* [Problem description] Extract every line below that contains the word "pterodactylService".

Stored items

(** What the part of [enrollNode] after the lookup has called when it
    returns: [createNode] answered, [encryptApiKey] sealed the daemon token
    of the answer, and the sealed value and the panel's node id are in the
    row. *)
Lemma enroll_after_lookup_calls (pterodactylService : Nodes.PterodactylApi)
    (nodeData : NodeData.t) (found : Nodes.Found) (db db' : Db)
    (r : Nodes.EnrollResult) :
  Nodes.enroll_after_lookup pterodactylService nodeData found db = (db', Ok r) ->
  exists current dto pterodactylNode locationId sealed,
    nodes db !! Nodes.found_id found = Some current /\
    Nodes.createNode pterodactylService dto = Ok pterodactylNode /\
    Nodes.encryptApiKey pterodactylService (PterodactylNode.daemon_token pterodactylNode)
      = Ok sealed /\
    db' = mkDb (<[Nodes.found_id found :=
                    Nodes.enrolled nodeData (PterodactylNode.id pterodactylNode)
                      locationId sealed current]>
                  (nodes db))
               (tenants db) (nodeMetrics db) /\
    Nodes.nodeId r = Nodes.found_id found.
Proof.
  unfold Nodes.enroll_after_lookup, bind, lift, ret, throw, node_update.
  destruct (Nodes.found_tenant found) as [tenant |]; [| discriminate].
  destruct (Nodes.createLocation _ _) as [location |]; [| discriminate].
  destruct (Nodes.createNode _ _) as [pterodactylNode |] eqn:Hnode; [| discriminate].
  destruct (Nodes.encryptApiKey _ _) as [sealed |] eqn:Hsealed; [| discriminate].
  destruct (nodes db !! Nodes.found_id found) as [current |] eqn:Hcurrent;
    [| discriminate].
  destruct (Nodes.createAllocation _ _ _); [| discriminate].
  destruct (Nodes.getNodeConfiguration _ _) as [daemonConfig |]; [| discriminate].
  intros [= <- <-]. eauto 12.
Qed.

* [Your solution]
Lemma enroll_after_lookup_calls (pterodactylService : Nodes.PterodactylApi)
  Nodes.enroll_after_lookup pterodactylService nodeData found db = (db', Ok r) ->
    Nodes.createNode pterodactylService dto = Ok pterodactylNode /\
    Nodes.encryptApiKey pterodactylService (PterodactylNode.daemon_token pterodactylNode)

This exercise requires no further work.